Only after we reach relative safety away from the valley do I realize what an incredibly asinine thing running back for my backpack was. Not only did I take a chance with my own life, I also had put Richard's at risk for ten samples. No amount of samples is worth that. Luck was truly on our side today, since the three elephants decided for whatever reason only they can understand not to attack. Elephants are serious business in the forest and anywhere they wind up. Just a few weeks ago a man was killed by elephants while protecting his crops in the nearby Kasese district. (If you need convincing check out chapter 18 of Gordon Grice's Deadly Kingdom: The Book of Dangerous Animals.)

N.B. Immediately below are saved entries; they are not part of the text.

Lemma push_back_oom_breaks_iteration_witness :
  exists m', push_back 1 2 (VInt 7) None demo_mem = Some (true, m') /\
    (exists it', collect iter_next 2 (iter_init 2) m' = Some (([VInt 10; VInt 20], it'), m')) /\
    collect iter_next 3 (iter_init 2) m' = None.
Proof. apply (push_back_oom_breaks_iteration 1 demo_mem 2 [4%positive; 5%positive] [VInt 10; VInt 20] (VInt 7)), demo_two. Defined.

(** ** Editing through an iterator *)

(** With the iterator on an element [x]: [remove] takes it out (its node is
    freed) and the iterator stands before its successor; [replace] swaps it for
    another element and returns it (an element that is NULL fails its assertion); [after] puts a new element behind it and
    steps over it; replacing it by a whole non-empty list splices that list's
    elements in its place and the iterator goes on with the second of them.  In
    every case the list is well formed again ([last] and the count included). *)
Theorem list_iterator_edits (eol : loc) (m : mem) (l r : loc) (it : iter) (pre post ns2 : list loc) (n j k : loc)
  (xs1 xs2 ys : list val) (x y z : val) :
  eol_ok eol m -> is_list eol m l (pre ++ n :: post) (xs1 ++ x :: xs2) -> length pre = length xs1 -> on it l pre n ->
  fresh k m -> Z.of_nat (length (pre ++ n :: post) + length (j :: ns2)) < 2 ^ 32 ->
  is_list eol m r (j :: ns2) (y :: ys) -> NoDup ((pre ++ n :: post) ++ j :: ns2) -> l <> r ->
  (exists it' m', iter_remove it m = Some (it', m') /\ is_list eol m' l (pre ++ post) (xs1 ++ xs2) /\ gone n m' /\
     between it' l pre /\ same_outside (foot l (pre ++ [n])) m m') /\
  (x <> VNull -> exists m', iter_replace it z m = Some (x, m') /\ is_list eol m' l (pre ++ n :: post) (xs1 ++ z :: xs2) /\
     same_outside (foot l [n]) m m') /\
  (x = VNull -> iter_replace it z m = None) /\
  (exists it' m', iter_after it z (Some k) m = Some (it', m') /\ is_list eol m' l (pre ++ n :: k :: post) (xs1 ++ x :: z :: xs2) /\
     between it' l (pre ++ [n; k]) /\ same_outside (foot l (k :: pre ++ n :: post)) m m') /\
  (exists m', iter_replace_list eol it r m = Some (x, m') /\
     is_list eol m' l (pre ++ n :: ns2 ++ post) (xs1 ++ y :: ys ++ xs2) /\ between it l (pre ++ [n])).
Proof.
  intros He Hl Hlen Hon Hk Hc Hr Hnd Hlr. split_and!.
  - destruct (iter_remove_ok eol m l it pre n post xs1 x xs2) as (it' & m' & H); try done. by exists it', m'.
  - intros Hx. pose proof Hon as (_ & _ & Hcur & _).
    destruct (iter_replace_ok eol m l it pre n post xs1 x xs2 z) as [H1 H2]; try done. eexists. split_and!; [done | done |].
    outside_tac.
  - intros ->. pose proof Hon as (_ & _ & Hcur & _). destruct (is_list_cell _ _ _ _ _ _ _ _ _ Hl Hlen) as (_ & H2 & _).
    unfold iter_replace. rewrite Hcur. run. done.
  - apply iter_after_ok; try done. rewrite length_app in *. cbn [length] in *. lia.
  - pose proof Hon as (Hli & _ & Hcur & _). eexists. split_and!.
    + apply (iter_replace_list_run eol m l r it pre n post xs1 x xs2 j ns2 y ys); try done. cbn [length] in Hc. lia.
    + apply (spliced_repr eol m l r pre n post xs1 x xs2 j ns2 y ys); try done. cbn [length] in Hc. lia.
    + by apply on_between.
Qed.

So today I learned the importance of the latter two-thirds of the locals' adage--take heed of what your ears tell you and use your legs if necessary in the forest--and relearned the humbling lesson that I can still be an idiot at the advanced age of 26. I will take the advice of a few more seasoned researchers at the field station should I come across elephants again--drop everything and run.

Saturday, June 11, 2011

Today we head back to compartment K15, which suffered from heavy selective logging nearly 43 years ago, to revisit the group that eluded us yesterday afternoon. I've gotten used to waking up before 7 (those of you who know me well should be very, very impressed) to get out into the field by 7:30, even on Saturdays. I work six days a week in the field and take only Sundays off; many of the locals, including Richard, are steadfast churchgoing folk.

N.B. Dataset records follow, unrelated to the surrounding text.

(* ===== verification/DList.v ===== *)
(** * DList: doubly-linked chains whose [prev] is the address of a pointer

    [ilink] (sql_list.h) and [I_P_List] (sql_plist.h) link their elements the same
    way: [next] points to the next element, [prev] to the {e pointer} that points
    to this element, so that unlinking needs no list.  They differ in the end of
    the chain (NULL or a sentinel) and in where the address of the last pointer is
    kept.  This file has the shape and the two facts both need: linking an element
    in between, and unlinking one. *)

From stdpp Require Import base numbers option gmap list.
From Stdlib Require Import ZArith Lia.
From S2P Require Import Prelude Heap.

Section dlist.
Variable hook : nat.
Abbreviation next n := (n, F_next hook).
Abbreviation prev n := (n, F_prev hook).

(** Every element's [prev] is the cell that points to it. *)
Fixpoint prevs (m : mem) (a : addr) (ns : list loc) : Prop :=
  match ns with
  | [] => True
  | n :: ns => m !! prev n = Some (VAddr a) /\ prevs m (next n) ns
  end.

(** [e] ends the chain; [tail], where there is one, keeps the address of the
    last pointer. *)
Record dlist (e : val) (tail : option addr) (m : mem) (a : addr) (ns : list loc) : Prop := {
  dl_chain : chain hook m a ns e;
  dl_prevs : prevs m a ns;
  dl_tail : forall c, tail = Some c -> m !! c = Some (VAddr (last_cell hook a ns));
  dl_nodup : NoDup ns
}.

(** What a list with these elements owns. *)
Definition dfoot (a : addr) (tail : option addr) (ns : list loc) (c : addr) : Prop :=
  c = a \/ tail = Some c \/ exists n, n ∈ ns /\ (c = next n \/ c = prev n).

(** The slot that names the cell a successor hangs on: the successor's [prev],
    or the tail. *)
Definition prev_slot (tail : option addr) (ns : list loc) : option addr :=
  match ns with [] => tail | k :: _ => Some (prev k) end.

Lemma prevs_app m a ns1 ns2 : prevs m a (ns1 ++ ns2) <-> prevs m a ns1 /\ prevs m (last_cell hook a ns1) ns2.
Proof using.
  revert a. induction ns1 as [| n ns1 IH]; intros a; cbn [app prevs]; [rewrite last_cell_nil; tauto |].
  rewrite IH, last_cell_cons. tauto.
Qed.

Lemma prevs_frame m m' a ns : (forall n, n ∈ ns -> m' !! prev n = m !! prev n) -> prevs m a ns -> prevs m' a ns.
Proof using.
  revert a. induction ns as [| n ns IH]; intros a Hf; [done |]. intros [H1 H2]. split; [by rewrite Hf by left |].
  apply IH; [| done]. intros k Hk. apply Hf. by right.
Qed.

Lemma dlist_frame e tail m m' a ns : (forall c, dfoot a tail ns c -> m' !! c = m !! c) -> dlist e tail m a ns -> dlist e tail m' a ns.
Proof using.
  intros Hf []. split; [| | | done].
  - eapply chain_frame; [| done]. intros c [-> | (n & Hn & ->)]%elem_of_cells; apply Hf; unfold dfoot; eauto 7.
  - eapply prevs_frame; [| done]. intros n Hn. apply Hf. unfold dfoot; eauto 7.
  - intros c Hc. rewrite Hf; [eauto | unfold dfoot; eauto].
Qed.

(** The pointer slots of a list never coincide with its [prev] slots. *)
Definition apart (a : addr) (tail : option addr) (n : loc) : Prop :=
  a <> next n /\ a <> prev n /\ tail <> Some (next n) /\ tail <> Some (prev n).

Lemma last_cell_in_cases a ns : last_cell hook a ns = a \/ exists k, k ∈ ns /\ last_cell hook a ns = next k.
Proof using. pose proof (last_cell_in hook a ns) as [H | H]%elem_of_cells; eauto. Qed.

(** Linking [n] in between: what the store must look like afterwards. *)
Record linked (e : val) (tail : option addr) (a : addr) (ns1 : list loc) (n : loc) (ns2 : list loc) (X : addr -> Prop) (m m' : mem) : Prop := {
  lk_cell : m' !! last_cell hook a ns1 = Some (VObj n);
  lk_next : m' !! next n = Some (head_ptr ns2 e);
  lk_prev : m' !! prev n = Some (VAddr (last_cell hook a ns1));
  lk_succ : forall c, prev_slot tail ns2 = Some c -> m' !! c = Some (VAddr (next n));
  lk_same : same_outside (fun c => c = last_cell hook a ns1 \/ c = next n \/ c = prev n \/ prev_slot tail ns2 = Some c \/ X c) m m'
}.

Lemma linked_dlist e tail a ns1 n ns2 X m m' :
  dlist e tail m a (ns1 ++ ns2) -> (n ∉ ns1 ++ ns2) -> (forall k, k ∈ n :: ns1 ++ ns2 -> apart a tail k) -> tail <> Some a ->
  (forall c, dfoot a tail (ns1 ++ ns2) c -> ~ X c) ->
  linked e tail a ns1 n ns2 X m m' -> dlist e tail m' a (ns1 ++ n :: ns2).
Proof using.
  intros [Hc Hp Ht Hnd] Hn Hap Hta HX [A1 A2 A3 A4 A5].
  apply chain_app in Hc as [Hc1 Hc2]. apply prevs_app in Hp as [Hp1 Hp2].
  pose proof Hnd as (Hnd1 & Hd & Hnd2)%NoDup_app.
  assert (HF : forall c, dfoot a tail (ns1 ++ ns2) c -> c <> last_cell hook a ns1 -> prev_slot tail ns2 <> Some c -> m' !! c = m !! c).
  { intros c Hf H1 H2. apply A5. intros [-> | [-> | [-> | [? | ?]]]]; try done; [| | by apply (HX c)].
    - destruct Hf as [E | [E | (k & Hk & [E | E])]]; try congruence; destruct (Hap n) as (? & ? & ? & ?); [left | congruence | left | congruence].
    - destruct Hf as [E | [E | (k & Hk & [E | E])]]; try congruence; destruct (Hap n) as (? & ? & ? & ?); [left | congruence | left | congruence]. }
  assert (HL : forall k, k ∈ ns2 -> next k <> last_cell hook a ns1).
  { intros k Hk E. destruct (last_cell_in_cases a ns1) as [E2 | (j & Hj & E2)]; rewrite E2 in E.
    - destruct (Hap k) as (? & _); [elem_tac | congruence].
    - injection E as ->. by apply (Hd j). }
  assert (HS : forall b, b = a \/ (exists k, k ∈ ns1 ++ ns2 /\ b = next k) -> prev_slot tail ns2 <> Some b).
  { intros b Hb. destruct ns2 as [| k2 ns2]; cbn [prev_slot].
    - destruct Hb as [-> | (k & Hk & ->)]; [done |]. destruct (Hap k) as (? & ? & ? & ?); [elem_tac | done].
    - destruct Hb as [-> | (k & Hk & ->)]; [| congruence]. destruct (Hap k2) as (? & ? & ? & ?); [elem_tac | congruence]. }
  assert (HP : forall k, prev k <> last_cell hook a ns1 \/ k ∉ ns1 ++ ns2).
  { intros k. destruct (decide (k ∈ ns1 ++ ns2)) as [Hk |]; [left | by right].
    destruct (last_cell_in_cases a ns1) as [-> | (j & Hj & ->)]; [| congruence]. destruct (Hap k) as (? & ? & ? & ?); [elem_tac | congruence]. }
  assert (HC : NoDup (cells hook a ns1)).
  { apply NoDup_cons. split; [| by apply (NoDup_fmap_2 (fun k => next k))].
    intros (k & E & Hk)%list_elem_of_fmap. destruct (Hap k) as (? & _); [elem_tac | done]. }
  split.
  - apply chain_app. cbn [head_ptr chain]. split_and!; [| done |].
    + eapply chain_retarget; [done | | done | done]. intros c Hc Hne. apply HF; [| done |].
      * apply elem_of_cells in Hc as [-> | (k & Hk & ->)]; unfold dfoot; [by left | right; right; exists k; elem_tac].
      * apply HS. apply elem_of_cells in Hc as [-> | (k & Hk & ->)]; [by left | right; exists k; elem_tac].
    + apply (chain_rebase hook m m' (last_cell hook a ns1)); [by rewrite A2, (chain_head _ _ _ _ _ Hc2) | | done].
      intros k Hk. apply HF; [right; right; exists k; elem_tac | by apply HL | apply HS; right; exists k; elem_tac].
  - apply prevs_app. cbn [prevs]. split_and!; [| done |].
    + eapply prevs_frame; [| done]. intros k Hk. apply HF; [right; right; exists k; elem_tac | | ].
      * destruct (HP k) as [? | Hx]; [done |]. exfalso. apply Hx. elem_tac.
      * destruct ns2 as [| k2 ns2]; cbn [prev_slot]; [destruct (Hap k) as (? & ? & ? & ?); [elem_tac | done] |].
        intros [= ->]. apply (Hd k); [done | left].
    + destruct ns2 as [| k2 ns2]; [done |]. destruct Hp2 as [_ Hp2]. cbn [prevs prev_slot] in *. split; [by apply A4 |].
      eapply prevs_frame; [| done]. intros k Hk. apply HF; [right; right; exists k; elem_tac | | ].
      * destruct (HP k) as [? | Hx]; [done |]. exfalso. apply Hx. elem_tac.
      * intros [= ->]. by apply NoDup_cons in Hnd2 as [? _].
  - intros c Hc. rewrite last_cell_app, last_cell_cons. destruct ns2 as [| k2 ns2]; [by apply A4 |].
    rewrite HF; [| by right; left | | ].
    + rewrite (Ht c Hc), last_cell_app. do 2 f_equal. by rewrite !last_cell_cons.
    + destruct (last_cell_in_cases a ns1) as [-> | (j & Hj & ->)]; [congruence |]. destruct (Hap j) as (? & ? & ? & ?); [elem_tac | congruence].
    + cbn [prev_slot]. destruct (Hap k2) as (? & ? & ? & ?); [elem_tac | congruence].
  - apply NoDup_app. split_and!; [done | | apply NoDup_cons; split; [elem_tac | done]].
    intros k Hk1 [-> | Hk2]%elem_of_cons; [elem_tac | by apply (Hd k)].
Qed.

(** Unlinking [n]: its own [next] and [prev] may be anything afterwards. *)
Record unlinked (e : val) (tail : option addr) (a : addr) (ns1 : list loc) (n : loc) (ns2 : list loc) (X : addr -> Prop) (m m' : mem) : Prop := {
  ul_cell : m' !! last_cell hook a ns1 = Some (head_ptr ns2 e);
  ul_succ : forall c, prev_slot tail ns2 = Some c -> m' !! c = Some (VAddr (last_cell hook a ns1));
  ul_same : same_outside (fun c => c = last_cell hook a ns1 \/ c = next n \/ c = prev n \/ prev_slot tail ns2 = Some c \/ X c) m m'
}.

Lemma unlinked_dlist e tail a ns1 n ns2 X m m' :
  dlist e tail m a (ns1 ++ n :: ns2) -> (forall k, k ∈ ns1 ++ n :: ns2 -> apart a tail k) -> tail <> Some a ->
  (forall c, dfoot a tail (ns1 ++ n :: ns2) c -> ~ X c) ->
  unlinked e tail a ns1 n ns2 X m m' -> dlist e tail m' a (ns1 ++ ns2).
Proof using.
  intros [Hc Hp Ht Hnd] Hap Hta HX [A1 A2 A5].
  apply chain_app in Hc as [Hc1 [_ Hc2]]. apply prevs_app in Hp as [Hp1 [_ Hp2]].
  pose proof Hnd as (Hnd1 & Hd & [Hn Hnd2]%NoDup_cons)%NoDup_app.
  assert (Hn1 : n ∉ ns1) by (intros Hx; apply (Hd n Hx); left).
  assert (HF : forall c, dfoot a tail (ns1 ++ ns2) c -> c <> last_cell hook a ns1 -> prev_slot tail ns2 <> Some c -> m' !! c = m !! c).
  { intros c Hf H1 H2. apply A5. intros [-> | [-> | [-> | [? | ?]]]]; try done; [| | apply (HX c); [| done]].
    - destruct Hf as [E | [E | (k & Hk & [E | E])]]; try congruence; [destruct (Hap n) as (? & ? & ? & ?); [elem_tac | congruence] .. | injection E as ->; elem_tac].
    - destruct Hf as [E | [E | (k & Hk & [E | E])]]; try congruence; [destruct (Hap n) as (? & ? & ? & ?); [elem_tac | congruence] .. | injection E as ->; elem_tac].
    - destruct Hf as [E | [E | (k & Hk & E)]]; [by left | by right; left |]. right; right. exists k. split; [elem_tac | done]. }
  assert (HL : forall k, k ∈ ns2 -> next k <> last_cell hook a ns1).
  { intros k Hk E. destruct (last_cell_in_cases a ns1) as [E2 | (j & Hj & E2)]; rewrite E2 in E.
    - destruct (Hap k) as (? & _); [elem_tac | congruence].
    - injection E as ->. apply (Hd j); [done | by right]. }
  assert (HS : forall b, b = a \/ (exists k, k ∈ ns1 ++ ns2 /\ b = next k) -> prev_slot tail ns2 <> Some b).
  { intros b Hb. destruct ns2 as [| k2 ns2]; cbn [prev_slot].
    - destruct Hb as [-> | (k & Hk & ->)]; [done |]. destruct (Hap k) as (? & ? & ? & ?); [elem_tac | done].
    - destruct Hb as [-> | (k & Hk & ->)]; [| congruence]. destruct (Hap k2) as (? & ? & ? & ?); [elem_tac | congruence]. }
  assert (HP : forall k, k ∈ ns1 ++ ns2 -> prev k <> last_cell hook a ns1).
  { intros k Hk. destruct (last_cell_in_cases a ns1) as [-> | (j & Hj & ->)]; [| congruence].
    destruct (Hap k) as (? & ? & ? & ?); [elem_tac | congruence]. }
  assert (HC : NoDup (cells hook a ns1)).
  { apply NoDup_cons. split; [| by apply (NoDup_fmap_2 (fun k => next k))].
    intros (k & E & Hk)%list_elem_of_fmap. destruct (Hap k) as (? & _); [elem_tac | done]. }
  split.
  - apply chain_app. split.
    + eapply chain_retarget; [done | | done | done]. intros c Hc Hne. apply HF; [| done |].
      * apply elem_of_cells in Hc as [-> | (k & Hk & ->)]; unfold dfoot; [by left | right; right; exists k; elem_tac].
      * apply HS. apply elem_of_cells in Hc as [-> | (k & Hk & ->)]; [by left | right; exists k; elem_tac].
    + apply (chain_rebase hook m m' (next n)); [by rewrite A1, (chain_head _ _ _ _ _ Hc2) | | done].
      intros k Hk. apply HF; [right; right; exists k; elem_tac | by apply HL | apply HS; right; exists k; elem_tac].
  - apply prevs_app. split.
    + eapply prevs_frame; [| done]. intros k Hk. apply HF; [right; right; exists k; elem_tac | apply HP; elem_tac |].
      destruct ns2 as [| k2 ns2]; cbn [prev_slot]; [destruct (Hap k) as (? & ? & ? & ?); [elem_tac | done] |].
      intros [= ->]. apply (Hd k); [done | right; left].
    + destruct ns2 as [| k2 ns2]; [done |]. destruct Hp2 as [_ Hp2]. cbn [prevs prev_slot] in *. split; [by apply A2 |].
      eapply prevs_frame; [| done]. intros k Hk. apply HF; [right; right; exists k; elem_tac | apply HP; elem_tac |].
      intros [= ->]. by apply NoDup_cons in Hnd2 as [? _].
  - intros c Hc. destruct ns2 as [| k2 ns2]; [rewrite app_nil_r; by apply A2 |].
    rewrite HF; [| by right; left | | ].
    + by rewrite (Ht c Hc), !last_cell_app, !last_cell_cons.
    + destruct (last_cell_in_cases a ns1) as [-> | (j & Hj & ->)]; [congruence |]. destruct (Hap j) as (? & ? & ? & ?); [elem_tac | congruence].
    + cbn [prev_slot]. destruct (Hap k2) as (? & ? & ? & ?); [elem_tac | congruence].
  - apply NoDup_app. split_and!; [done | | done]. intros k Hk1 Hk2. apply (Hd k Hk1). by right.
Qed.
End dlist.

The hike from Lower Camp to K15 takes us about 45 minutes at a moderately brisk pace, but once we're in the forest, we spot the group after only half an hour. The group scatters, with individuals frantically crossing to other trees, as we approach. We settle down and wait; the monkeys quieten down and hide. Unhabituated groups are difficult to work with because of their instinctive fear (rightfully so) of humans. Today we have no better luck than yesterday. After we wait for three hours, the monkeys decide that they have tolerated our presence for long enough and flee across the treetops, without dropping any fecals.

Compartment K15.

We head out to another part of the compartment and quickly find another group. Fortunately the monkeys in this one are resting near the top of an Olea tree, so it is easy for us to sneak underneath without attracting their attention. Unfortunately for us the rain soon follows. From naive Internet research and readings, I know that Uganda has two main rainy seasons, one in March-May and the second in October-November. I would like to qualify for any interested persons that those are the peak rainy periods--there is no such thing as the end of the rainy "season" here.

At first, I'm miserable as I slip and slide the 45 minutes back to camp in the heavy downpour, with thunder pealing in all directions around us, in my sodden field pants and squelching hiking boots. But then I hear the birds calling and crickets chirping through the pelting of rain on my hood and realize that this is part and parcel of why I came to Kibale in the first place. There will be good days, with uneventful but fruitful sample collection, and other days such as this one during which nothing seems to work. Such is life in the field.

I return to camp and then head to the closest town, Fort Portal, in a taxi to do the coming week's grocery shopping for my house and run other errands. I will write about Fort Portal later, but for now, marvel at these Cadbury chocolate bars that I found. Kenyans know how to enjoy their chocolate.


  1. Lucy, what an adventure you are on! I loved reading about it, especially the sensory experiences in the forest, I can picture it. I look forward to photos and more blog posts! Watch out for elephants!

  2. one of my favorite things about visiting new countries are all the different cadbury bars. talk about understanding the local market :-)

    And I got soaked many a time while doing research on the George Reserve, so rest assured you're not the only one experiencing that joy.